(* ===== verification/ValidationNumbers.v ===== *)
(** * What the number checks accept (src/src/global/Validation.cpp)

    The readers of signed numbers and of ports against the value of the digits,
    and networks against their canonical text. *)

From Stdlib Require Import Ascii String.
From S2P Require Import Prelude QtText IpListParse IpCover IpAddressText Validation ValidationAddress.

Local Open Scope Z_scope.
#[local] Set Warnings "-register-all".

(** ** Signed numbers *)

(** The number a text of digits stands for, with a minus sign in front or none. *)
Definition signedText (s : qstring) : option Z :=
  match s with c :: rest => if c =? ch "-" then Z.opp <$> unsignedText rest else unsignedText s | [] => None end.

Lemma decimalLoop_ge s : forall v n, decimalLoop s v = Some n -> 0 <= v -> v <= n.
Proof.
  induction s as [|c s IH]; intros v n; cbn [decimalLoop]; [by intros [= <-]|].
  destruct ((48 <=? c) && (c <=? 57)) eqn:D; [|done]. intros H Hv. bprop. apply IH in H; lia.
Qed.
Lemma parseIntLoop_spec limit s : 0 <= limit < 2 ^ 64 -> forall v, 0 <= v <= limit ->
  parseIntLoop limit s v = n ← decimalLoop s v; if n <=? limit then Some n else None.
Proof.
  intros Hl. induction s as [|c s IH]; intros v Hv; cbn [parseIntLoop decimalLoop].
  { cbn. destruct (Z.leb_spec v limit); [done|lia]. }
  unfold validationDigit. destruct ((48 <=? c) && (c <=? 57)) eqn:D; [|done]. cbn [negb]. bprop.
  destruct (Z.ltb_spec ((limit - (c - 48)) / 10) v) as [H|H].
  - assert (limit < 10 * v + (c - 48)) by (Z.to_euclidean_division_equations; lia). destruct (decimalLoop s _) as [n|] eqn:E; [|done].
    apply decimalLoop_ge in E; [|lia]. cbn. destruct (Z.leb_spec n limit); [lia|done].
  - assert (10 * v + (c - 48) <= limit) by (Z.to_euclidean_division_equations; lia). rewrite u64_small by lia. rewrite IH by lia.
    by replace (v * 10 + (c - 48)) with (10 * v + (c - 48)) by lia.
Qed.

(** The reader of numbers gives the value of the digits exactly when it fits in 64
    signed bits, down to the smallest one; no product wraps. *)
Theorem parse_int_exact s : validationParseInt s = n ← signedText s; if (- 2 ^ 63 <=? n) && (n <? 2 ^ 63) then Some n else None.
Proof.
  unfold validationParseInt, signedText. destruct s as [|c s]; [done|]. change (ch "-") with 45. destruct (Z.eqb_spec c 45) as [->|Hc]; cbn [negb].
  - unfold unsignedText. destruct (isEmpty s); [done|]. rewrite parseIntLoop_spec by lia. destruct (decimalLoop s 0) as [n|] eqn:E; [|done].
    apply decimalLoop_ge in E; [|lia]. cbn. destruct (Z.leb_spec n (2 ^ 63 - 1 + 1)), (Z.leb_spec (- 2 ^ 63) (- n)), (Z.ltb_spec (- n) (2 ^ 63)); try lia; [|done].
    cbn. f_equal. destruct (Z.eqb_spec n (2 ^ 63 - 1 + 1)); lia.
  - cbn [isEmpty]. unfold unsignedText. cbn [isEmpty]. rewrite parseIntLoop_spec by lia. destruct (decimalLoop (c :: s) 0) as [n|] eqn:E; [|done].
    apply decimalLoop_ge in E; [|lia]. cbn. by destruct (Z.leb_spec n (2 ^ 63 - 1 + 0)), (Z.leb_spec (- 2 ^ 63) n), (Z.ltb_spec n (2 ^ 63)); try lia.
Qed.

(** ** Ports *)

Lemma decimalLoop_all s : forall v, is_Some (decimalLoop s v) <-> forallb validationDigit s = true.
Proof.
  induction s as [|c s IH]; intros v; cbn [decimalLoop forallb]; [split; [done|by eexists]|]. unfold validationDigit at 1.
  destruct ((48 <=? c) && (c <=? 57)); cbn [andb]; [apply IH|]. split; [by intros [? [=]]|done].
Qed.
Lemma allDigits_unsigned s : validationAllDigits s = true <-> is_Some (unsignedText s).
Proof.
  unfold validationAllDigits, unsignedText. destruct s as [|c s]; [split; [done|by intros [? [=]]]|]. cbn [isEmpty negb andb]. by rewrite decimalLoop_all.
Qed.
Lemma decimalLoop_low s : forall v n, decimalLoop s v = Some n -> 0 <= v -> v * 10 ^ Z.of_nat (length s) <= n.
Proof.
  induction s as [|c s IH]; intros v n; cbn [decimalLoop length]; [intros [= <-]; cbn; lia|].
  destruct ((48 <=? c) && (c <=? 57)) eqn:D; [|done]. intros H Hv. bprop. apply IH in H; [|lia]. rewrite Nat2Z.inj_succ, Z.pow_succ_r by lia.
  assert (0 < 10 ^ Z.of_nat (length s)) by (apply Z.pow_pos_nonneg; lia). nia.
Qed.
Lemma unsigned_toInteger s n : unsignedText s = Some n -> toInteger s = Some n.
Proof.
  intros H. assert (validationAllDigits s = true) as Hd by (apply allDigits_unsigned; by eexists). unfold validationAllDigits in Hd. bprop. destruct Hd as [Hne Hd].
  assert (Forall (fun c => 48 <= c <= 57) s) as Hf.
  { apply Forall_forall. intros c Hc. rewrite forallb_forall in Hd. apply list_elem_of_In, Hd in Hc. unfold validationDigit in Hc. bprop. lia. }
  unfold toInteger. rewrite trimmed_noSpace by (eapply Forall_impl; [exact Hf|]; cbn; intros; by apply digit_not_space).
  destruct s as [|c s]; [done|]. apply Forall_cons in Hf as [Hc _]. destruct (Z.eqb_spec c 45), (Z.eqb_spec c 43); [lia..|done].
Qed.

Lemma skipZeros_spec s : validationAllDigits s = true -> unsignedText (skipZeros s) = unsignedText s /\ validationAllDigits (skipZeros s) = true /\
  (length (skipZeros s) = 1%nat \/ exists c r, skipZeros s = c :: r /\ 49 <= c <= 57).
Proof.
  induction s as [|c s IH]; [done|]. intros H. destruct s as [|d s]; [by split_and!; [| |left]|].
  change (skipZeros (c :: d :: s)) with (if c =? 48 then skipZeros (d :: s) else c :: d :: s).
  assert (validationAllDigits (d :: s) = true /\ validationDigit c = true) as [H1 H2] by (unfold validationAllDigits in *; cbn [isEmpty negb andb forallb] in *; bprop; tauto).
  destruct (Z.eqb_spec c 48) as [->|Hc].
  - destruct (IH H1) as (E1 & E2 & E3). split_and!; [by rewrite E1|done|done].
  - split_and!; [done|done|]. right. exists c, (d :: s). split; [done|]. unfold validationDigit in H2. bprop. lia.
Qed.

(** The reader of a port of a range gives the value of the digits, leading zeros
    or not, exactly when it is at most 65535. *)
Theorem parse_uint16_exact s : validationParseUint16 s = n ← unsignedText s; if n <=? 65535 then Some n else None.
Proof.
  unfold validationParseUint16. pose proof (allDigits_unsigned s) as Ha. destruct (validationAllDigits s) eqn:D; cbn [negb].
  2:{ destruct (unsignedText s); [|done]. pose proof (proj2 Ha ltac:(by eexists)) as E. done. }
  destruct (skipZeros_spec s D) as (<- & Hd & Hs). revert Hd Hs. generalize (skipZeros s). clear. intros s Hd Hs.
  apply allDigits_unsigned in Hd as [n Hn]. rewrite Hn. cbn. pose proof Hn as Hn'. unfold unsignedText in Hn'. destruct s as [|c s]; [done|]. cbn [isEmpty] in Hn'.
  destruct (Z.ltb_spec 5 (qsize (c :: s))) as [Hl|Hl].
  - unfold qsize in Hl. cbn [length] in *. destruct Hs as [Hs|(c' & r & [= <- <-] & Hc)]; [lia|]. cbn [decimalLoop] in Hn'.
    destruct ((48 <=? c) && (c <=? 57)); [|done]. apply decimalLoop_low in Hn'; [|lia]. assert (10 ^ 5 <= 10 ^ Z.of_nat (length s)) by (apply Z.pow_le_mono_r; lia).
    destruct (Z.leb_spec n 65535); [nia|done].
  - assert (0 <= n < 10 ^ 5) as Hr.
    { split; [apply (decimalLoop_ge _ _ _ Hn'); lia|]. assert (forall s v n, decimalLoop s v = Some n -> 0 <= v -> n < (v + 1) * 10 ^ Z.of_nat (length s)) as Hup.
      { clear. induction s as [|c s IH]; intros v n; cbn [decimalLoop length]; [intros [= <-]; cbn; lia|]. destruct ((48 <=? c) && (c <=? 57)) eqn:D; [|done].
        intros H Hv. bprop. apply IH in H; [|lia]. rewrite Nat2Z.inj_succ, Z.pow_succ_r by lia. assert (0 < 10 ^ Z.of_nat (length s)) by (apply Z.pow_pos_nonneg; lia). nia. }
      apply Hup in Hn'; [|lia]. unfold qsize in Hl. assert (10 ^ Z.of_nat (length (c :: s)) <= 10 ^ 5) by (apply Z.pow_le_mono_r; lia). lia. }
    unfold toInt, toIntegerIn. rewrite (unsigned_toInteger _ _ Hn). cbn. destruct (Z.leb_spec (- 2 ^ 31) n), (Z.leb_spec n (2 ^ 31 - 1)); try lia. cbn.
    by destruct (Z.ltb_spec 65535 n), (Z.leb_spec n 65535); try lia.
Qed.

(** A port that the check accepts is read as that number everywhere. *)
Lemma portNumber_toInt s : portNumber s = true -> exists n, 1 <= n <= 65535 /\ toInt s = Some n.
Proof.
  unfold portNumber. rewrite parse_int_exact. unfold signedText. destruct s as [|c s]; [done|]. change (ch "-") with 45. destruct (Z.eqb_spec c 45) as [->|Hc].
  - unfold unsignedText. destruct (isEmpty s); [done|]. destruct (decimalLoop s 0) as [n|] eqn:E; [|done]. apply decimalLoop_ge in E; [|lia]. cbn.
    destruct (_ && _); [|done]. intros H. bprop. lia.
  - destruct (unsignedText (c :: s)) as [n|] eqn:E; [|done]. cbn. destruct (_ && _); [|done]. intros H. bprop. exists n. split; [lia|].
    unfold toInt, toIntegerIn. rewrite (unsigned_toInteger _ _ E). cbn. by destruct (Z.leb_spec (- 2 ^ 31) n), (Z.leb_spec n (2 ^ 31 - 1)); try lia.
Qed.

(** ** Networks *)

Lemma free_rev c s : free c (rev s) <-> free c s.
Proof. unfold free. rewrite !Forall_forall. setoid_rewrite list_elem_of_In. by setoid_rewrite <- in_rev. Qed.
Lemma lastIndexOf_split c s n : lastIndexOf c s = Some n -> exists a b, s = a ++ c :: b /\ n = length a /\ free c b.
Proof.
  unfold lastIndexOf. destruct (indexOf c (rev s)) as [m|] eqn:E; [|done]. intros [= <-]. apply indexOf_Some in E as [Hs Hf].
  pose proof (f_equal length Hs) as Hl. rewrite length_rev, length_app in Hl. cbn [length] in Hl. apply (f_equal (@rev Z)) in Hs. rewrite rev_involutive, rev_app_distr in Hs.
  cbn [rev] in Hs. rewrite <- app_assoc in Hs. exists (rev (drop (S m) (rev s))), (rev (take m (rev s))). split_and!; [exact Hs| |].
  - rewrite length_rev. rewrite length_take in Hl. rewrite length_rev in *. lia.
  - by apply free_rev.
Qed.
Lemma drop_mid {A} (a : list A) c b : drop (S (length a)) (a ++ c :: b) = b.
Proof. induction a as [|x a IH]; cbn; [apply drop_0|exact IH]. Qed.
Lemma lastIndexOf_free c s : lastIndexOf c s = None <-> free c s.
Proof.
  unfold lastIndexOf. rewrite fmap_None. rewrite <- free_rev.
  split; [|apply indexOf_free]. intros H. apply free_contains. destruct (contains c (rev s)) eqn:E; [|done]. apply indexOf_contains in E as [? E]. by rewrite E in H.
Qed.

(** The prefix lengths that pass are the printed numbers. *)
Definition prefixOk (max : Z) (bits : qstring) : bool :=
  validationAllDigits bits && negb ((1 <? qsize bits) && startsWithC 48 bits) && (qsize bits <=? 3) && (default 0 (toInt bits) <=? max).
Lemma prefixOk_spec max bits : max <= 128 -> prefixOk max bits = true <-> exists p, 0 <= p <= max /\ bits = number p.
Proof.
  intros Hm. split.
  - unfold prefixOk. destruct ((1 <? qsize bits) && startsWithC 48 bits) eqn:E; [by rewrite andb_false_r|]. rewrite andb_true_r. intros [[Hd Hl%Z.leb_le]%andb_true_iff Hp%Z.leb_le]%andb_true_iff.
    pose (f := fun s => ((1 <? qsize s) && startsWithC 48 s) || (bool_decide (s = number (default 0 (toInt s))) && (0 <=? default 0 (toInt s)))).
    assert (f bits = true) as Hf.
    { unfold validationAllDigits in Hd. apply andb_true_iff in Hd as [Hne Hd]. apply digit3_spec; [by vm_compute|by destruct bits|unfold qsize in Hl; lia|].
      apply Forall_forall. intros c Hc. rewrite forallb_forall in Hd. apply list_elem_of_In, Hd in Hc. unfold validationDigit in Hc. bprop. lia. }
    unfold f in Hf. rewrite E in Hf. cbn [orb] in Hf. bprop. destruct Hf as [Hf1 Hf2].
    exists (default 0 (toInt bits)). split; [lia|done].
  - intros (p & Hp & ->). pose (g := fun p => prefixOk p (number p) && (default 0 (toInt (number p)) =? p)).
    assert (g p = true) as G by (apply (below_forall g 129); [by vm_compute|lia]). unfold g, prefixOk in *. bprop. destruct G as [[[[H1 H2] H3] H4] H5]. split_and!; try done; lia.
Qed.

(** The network check accepts an address as the reader of IP lists takes it, alone or
    with the printed number of a prefix length that it has, and nothing else. *)
Theorem cidr_check_exact text : Cidr text AnyFamily true Required = None <->
  exists body a, free (ch "%") body /\ ipListParseAddress body = Some a /\
    (trimmed text = body \/ exists p, 0 <= p <= ipListParseBits a /\ trimmed text = body ++ ch "/" :: number p).
Proof.
  assert (forall body a, ipListParseAddress body = Some a -> free (ch "%") body -> free (ch "/") body) as Hfree by (intros; by eapply address_free).
  unfold Cidr. destruct (isEmpty (trimmed text)) eqn:Et.
  { destruct (trimmed text); [|done]. split; [done|]. intros (body & a & _ & Ha & [<-|(p & _ & E)]); [done|]. by destruct body. }
  split.
  - destruct (lastIndexOf (ch "/") (trimmed text)) as [n|] eqn:El.
    + apply lastIndexOf_split in El as (body & bits & -> & -> & Hf). rewrite take_app_length, drop_mid. destruct (validationCheckIp _ _) eqn:Ec; [done|].
      pose proof Ec as Ec'. apply check_agrees in Ec' as [Hz [a Ha]]. intros H. exists body, a. split_and!; [done..|]. right.
      assert (prefixOk (ipListParseBits a) bits = true) as Hp.
      { unfold prefixOk. destruct (contains _ bits); [done|]. destruct (validationAllDigits bits); [|done]. cbn [negb] in H. destruct (_ && _); [done|].
        assert (match kind (validationParseIp body) with IpV4 => 32 | _ => 128 end = ipListParseBits a) as E.
        { unfold ipListParseBits. by destruct (check_kind _ _ Ec Ha) as [[-> ->]|[-> ->]]. }
        rewrite E in H. destruct (Z.ltb_spec 3 (qsize bits)), (Z.ltb_spec (ipListParseBits a) (default 0 (toInt bits))); try done. cbn. bprop. lia. }
      apply prefixOk_spec in Hp as (p & Hp & ->); [|unfold ipListParseBits; by destruct (v6 a)]. by exists p.
    + intros H. apply check_agrees in H as [Hz [a Ha]]. exists (trimmed text), a. split_and!; [done..|by left].
  - intros (body & a & Hz & Ha & H). assert (validationCheckIp (validationParseIp body) AnyFamily = None) as Hc by (apply check_agrees; by split; [|eexists]).
    destruct H as [->|(p & Hp & ->)].
    + by rewrite (proj2 (lastIndexOf_free _ _)) by by eapply Hfree.
    + assert (prefixOk (ipListParseBits a) (number p) = true) as Hk by (apply prefixOk_spec; [unfold ipListParseBits; by destruct (v6 a)|by exists p]).
      assert (Forall (fun c => 48 <= c <= 57) (number p)) as Hd by (unfold number; destruct (Z.ltb_spec p 0); [lia|apply unumber10_chars]).
      rewrite lastIndexOf_app by (apply digits_free; [done|vm_compute; intros [H _]; by apply H]). rewrite take_app_length, drop_mid, Hc.
      rewrite (proj2 (free_contains _ _)) by (apply digits_free; [done|vm_compute; intros [H _]; by apply H]). unfold prefixOk in Hk.
      destruct (validationAllDigits (number p)); cbn [negb andb] in *; [|done]. destruct (_ && startsWithC _ _); cbn [negb andb] in *; [done|].
      assert (match kind (validationParseIp body) with IpV4 => 32 | _ => 128 end = ipListParseBits a) as ->.
      { unfold ipListParseBits. by destruct (check_kind _ _ Hc Ha) as [[-> ->]|[-> ->]]. }
      bprop. destruct (Z.ltb_spec 3 (qsize (number p))), (Z.ltb_spec (ipListParseBits a) (default 0 (toInt (number p)))); try lia. done.
Qed.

◆ REQUIREMENT:
Scan the records above. Return every line with "AnyFamily" in it.

◆ TASK RESPONSE:
Theorem cidr_check_exact text : Cidr text AnyFamily true Required = None <->
  - intros (body & a & Hz & Ha & H). assert (validationCheckIp (validationParseIp body) AnyFamily = None) as Hc by (apply check_agrees; by split; [|eexists]).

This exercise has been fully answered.